== Input material
(** [alerts.map((alert) => <TableRow> ... </TableRow>)]: no rows at all
    once one of them cannot be built. *)
Fixpoint rows (p : Props) (s : State) (l : list AlertResponse) : option (list Row) :=
  match l with
  | [] => Some []
  | alert :: rest =>
      match getStatusBadge (status alert) with
      | Some badge =>
          match rows p s rest with
          | Some rs => Some (mkRow alert badge (rowButtons p s alert) :: rs)
          | None => None
          end
      | None => None
      end
  end.

(** The rows of the table; the empty state ("No alerts found") has none,
    and [None] is a rendering that throws. *)
Definition render (p : Props) (s : State) : option (list Row) :=
  rows p s (alerts p).

(** The status changes the buttons of a row ask for, enabled or not: the
    status shown in the row, and the status asked for. *)
Definition transitionsOf (row : Row) : list (string * string) :=
  flat_map
    (fun b =>
       match onClick b with
       | HandleStatusUpdate _ target => [(status (row_alert row), target)]
       | HandleView _ => []
       end)
    (row_buttons row).

(** A button that asks for a status change. *)
Definition changesStatus (b : Button) : bool :=
  match onClick b with
  | HandleStatusUpdate _ _ => true
  | HandleView _ => false
  end.

(** Every status change a button of the rendered table asks for. *)
Definition offeredTransitions (p : Props) (s : State) : list (string * string) :=
  match render p s with
  | Some rs => flat_map transitionsOf rs
  | None => []
  end.

(** The status buttons the rendered table shows for the alert [id]. *)
Definition statusButtonsFor (id : string) (rs : list Row) : list Button :=
  flat_map
    (fun row =>
       if String.eqb (alert_id (row_alert row)) id
       then filter changesStatus (row_buttons row)
       else [])
    rs.

(** The callbacks of the parent a handler called. *)
Inductive Callback : Type :=
| OnStatusUpdate
| OnError (msg : string).

Record Run : Type := mkRun {
  after : State;
  requests : list Request;
  called : list Callback
}.

(** [handleStatusUpdate(alertId, status)]. *)
Definition handleStatusUpdate (backend : Backend) (alertId status : string) (s : State)
  : Run :=
  if negb (truthy alertId) || negb (truthy status) then
    let errorMsg := "Alert ID and status are required" in
    mkRun (mkState (updating s) (Some errorMsg)) [] [OnError errorMsg]
  else
    let o := Api.updateAlertStatus alertId status backend in
    match result o with
    | inr _ => mkRun (mkState None None) (sent o) [OnStatusUpdate]
    | inl err =>
        let errorMessage :=
          match err with
          | IsApiError e => message e
          | OtherError _ _ => "Failed to update alert status"
          end in
        mkRun (mkState None (Some errorMessage)) (sent o) [OnError errorMessage]
    end.

(** The alert as the list shows it once the backend has recorded the new
    status and the list has been fetched again. *)
Definition withStatus (status' : string) (alert : AlertResponse) : AlertResponse :=
  mkAlertResponse (alert_id alert) (alert_query_image_url alert) (alert_matches alert)
                  (sender_id alert) status' (created_at alert) (updated_at alert).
====
● **What to produce**
Each line above should appear again, reproduced exactly.

● **Reply**
(** [alerts.map((alert) => <TableRow> ... </TableRow>)]: no rows at all
    once one of them cannot be built. *)
Fixpoint rows (p : Props) (s : State) (l : list AlertResponse) : option (list Row) :=
  match l with
  | [] => Some []
  | alert :: rest =>
      match getStatusBadge (status alert) with
      | Some badge =>
          match rows p s rest with
          | Some rs => Some (mkRow alert badge (rowButtons p s alert) :: rs)
          | None => None
          end
      | None => None
      end
  end.

(** The rows of the table; the empty state ("No alerts found") has none,
    and [None] is a rendering that throws. *)
Definition render (p : Props) (s : State) : option (list Row) :=
  rows p s (alerts p).

(** The status changes the buttons of a row ask for, enabled or not: the
    status shown in the row, and the status asked for. *)
Definition transitionsOf (row : Row) : list (string * string) :=
  flat_map
    (fun b =>
       match onClick b with
       | HandleStatusUpdate _ target => [(status (row_alert row), target)]
       | HandleView _ => []
       end)
    (row_buttons row).

(** A button that asks for a status change. *)
Definition changesStatus (b : Button) : bool :=
  match onClick b with
  | HandleStatusUpdate _ _ => true
  | HandleView _ => false
  end.

(** Every status change a button of the rendered table asks for. *)
Definition offeredTransitions (p : Props) (s : State) : list (string * string) :=
  match render p s with
  | Some rs => flat_map transitionsOf rs
  | None => []
  end.

(** The status buttons the rendered table shows for the alert [id]. *)
Definition statusButtonsFor (id : string) (rs : list Row) : list Button :=
  flat_map
    (fun row =>
       if String.eqb (alert_id (row_alert row)) id
       then filter changesStatus (row_buttons row)
       else [])
    rs.

(** The callbacks of the parent a handler called. *)
Inductive Callback : Type :=
| OnStatusUpdate
| OnError (msg : string).

Record Run : Type := mkRun {
  after : State;
  requests : list Request;
  called : list Callback
}.

(** [handleStatusUpdate(alertId, status)]. *)
Definition handleStatusUpdate (backend : Backend) (alertId status : string) (s : State)
  : Run :=
  if negb (truthy alertId) || negb (truthy status) then
    let errorMsg := "Alert ID and status are required" in
    mkRun (mkState (updating s) (Some errorMsg)) [] [OnError errorMsg]
  else
    let o := Api.updateAlertStatus alertId status backend in
    match result o with
    | inr _ => mkRun (mkState None None) (sent o) [OnStatusUpdate]
    | inl err =>
        let errorMessage :=
          match err with
          | IsApiError e => message e
          | OtherError _ _ => "Failed to update alert status"
          end in
        mkRun (mkState None (Some errorMessage)) (sent o) [OnError errorMessage]
    end.

(** The alert as the list shows it once the backend has recorded the new
    status and the list has been fetched again. *)
Definition withStatus (status' : string) (alert : AlertResponse) : AlertResponse :=
  mkAlertResponse (alert_id alert) (alert_query_image_url alert) (alert_matches alert)
                  (sender_id alert) status' (created_at alert) (updated_at alert).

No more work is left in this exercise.